Yummylicious food just for all you calorie-conscious people !
Daily meal plan
Try to avoid eating restaurant, street and “outside” food.
Because eating at home can be equally delicious.
Calculate your calorie goal
YOUR CURRENT WEIGHT X 12 = amount of calories needed to maintain your weight
A frittata is a baked omelet, far easier because it lacks that pesky step of flipping it.
- 2 tablespoons olive oil
- 1 onion, thinly sliced
- 2 red bell peppers
- kosher salt and pepper
- 10 large eggs
- 1 cup fresh flat-leaf parsley
- 4 ounces soft goat cheese
- Heat oven to 400° F. Heat the oil in a large ovenproof nonstick skillet over medium-high heat. Add the onion and cook, stirring occasionally, for 3 minutes. Add the bell peppers and 1/2 teaspoon salt and cook, stirring occasionally, until the vegetables are soft, 8 to 10 minutes.
- In a medium bowl, whisk the eggs, 1 teaspoon salt, and 1/4 teaspoon pepper.
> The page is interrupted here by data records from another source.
(** * XBee API-frame codec: shallow embedding and verified properties

    The development follows the three source files of the repository:

    - [xbee/xbee_templates.py]: the schema table [templates] and the generic
      [pack_message] / [unpack_message] / [explain_message] routines built on
      Python's [struct] module;
    - [xbee/xbee.py]: checksum, escaping, framing ([_prepare_write]), the
      serial reader ([_read_if_available], [read]), the frame-id wait loops
      and the paced [write];
    - [nasa_sl.py] only calls these and is not modelled.

    Bytes are integers in [0, 255] held in [Z]; a Python [bytes] object is a
    [list Z].  Python exceptions are the constructors of [error]; a function
    that may raise returns a [result]. *)

From Stdlib Require Import ZArith List String Ascii Bool Lia.
Import ListNotations.
Open Scope Z_scope.

(* ================================================================== *)
(** ** Python exceptions, results, values *)

Inductive error : Type :=
| AssertionError        (* a failed [assert] *)
| IndexError            (* sequence index out of range *)
| KeyError              (* missing dict key *)
| ValueError            (* e.g. [bytes([256])] *)
| TypeError
| StructError           (* [struct.error] *)
| UnicodeDecodeError
| UnicodeEncodeError
| BytesLost             (* [Exception("Bytes lost")] *)
| SerialTimeout         (* [Exception("Serial Timeout")] *)
| ChecksumIncorrect     (* [Exception("Checksum incorrect")] *)
| UnrecognizedMessage   (* [Exception('Unrecognized message!')] *)
| DiscardedValidPacket. (* [Exception("Discarded valid packet!")] *)

Inductive result (A : Type) : Type :=
| Ok (a : A)
| Raise (e : error).

Arguments Ok {A} a.
Arguments Raise {A} e.

Definition bind {A B : Type} (m : result A) (k : A -> result B) : result B :=
  match m with
  | Ok a => k a
  | Raise e => Raise e
  end.
(** Transforming keeps both operations inside the document they are then
    applied to, except for a zero-length delete strictly inside the other
    delete's range and closer to the document's start than that range is long. *)
Theorem transform_stays_in_document d a b :
  fits (slen d) a -> fits (slen d) b -> room (slen d) a b ->
  ~ hollow_in a b -> ~ hollow_in b a ->
  fits (slen (apply d b)) (fst (transform a b)) /\ fits (slen (apply d a)) (snd (transform a b)).
Proof.
  intros Ha Hb Hr Hab Hba.
  pose proof (slen_nonneg (op_text a)). pose proof (slen_nonneg (op_text b)).
  rewrite !slen_apply_fits by (done || (unfold room in *; lia)).
  split; [by apply transform_fits_fst|].
  pose proof (transform_fits_fst d b a) as H1. rewrite transform_swap in H1.
  apply H1; auto. unfold room in *; lia.
Qed.

Lemma transform_stays_in_document_witness :
  let a := make_delete 1 5 "" 1 0 in let b := make_delete 2 2 "" 2 0 in
  fits (slen (apply "HELLO WORLD" b)) (fst (transform a b)) /\
  fits (slen (apply "HELLO WORLD" a)) (snd (transform a b)).
Proof.
  intros a b. apply (transform_stays_in_document "HELLO WORLD" a b);
    [by vm_compute | by vm_compute | by vm_compute | |]; intros [H _]; discriminate H.
Defined.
Mix in the parsley. Pour over the vegetables in the skillet, stir once, and crumble the cheese over the top.
- Transfer to oven and bake until the center is set, 18 to 20 minutes. Slide out of the skillet and cut into squares before serving warm or at room temperature
This lightly dressed pasta salad gets lots of flavor from kalamata olives and basil. A colorful mix of diced bell pepper, shredded carrot and tomatoes adds vitamins and minerals.
- 2 cups whole-wheat rotini, (6 ounces)
- 1/3 cup reduced-fat mayonnaise
- 1/3 cup low-fat plain yogurt
- 2 tablespoons extra-virgin olive oil
- 1 tablespoon red-wine vinegar, or lemon juice
- 1 clove garlic, minced
- 1/8 teaspoon salt
- Freshly ground pepper, to taste
- 1 cup cherry or grape tomatoes, halved
- 1 cup diced yellow or red bell pepper, (1 small)
- 1 cup grated carrots, (2-4 carrots)
- 1/2 cup chopped scallions, (4 scallions)
- 1/2 cup chopped pitted kalamata olives
- 1/3 cup slivered fresh basil
- Bring a large pot of lightly salted water to a boil. Cook pasta, stirring occasionally, until just tender, 8 to 10 minutes, or according to package directions. Drain and refresh under cold running water.
- Whisk mayonnaise, yogurt, oil, vinegar (or lemon juice), garlic, salt and pepper in a large bowl until smooth. Add the pasta and toss to coat. Add tomatoes, bell pepper, carrots, scallions, olives and basil;
Lemony rice, delicately flavored broth
and gently poached tilapia are topped
with a colorful blend of vegetables and herbs.
The aromatic mint provides fresh and complex flavor.
- 1 cup jasmine rice
- 2 cups water
- Zest and juice of 1 lemon
- 4 cups reduced-sodium chicken broth, or vegetable broth
- 1 pound tilapia fillets, or other firm white fish (see Tip)
- 4 cups bite-size pieces arugula, or watercress (about 1 bunch), tough stems removed
- 1 cup finely shredded carrots
- 1/4 cup very thinly sliced fresh mint
- 2 scallions, finely chopped
- Combine rice and water in a medium saucepan. Bring to a simmer over medium heat; cover and cook until the water is absorbed, about 20 minutes. Stir in lemon zest and juice.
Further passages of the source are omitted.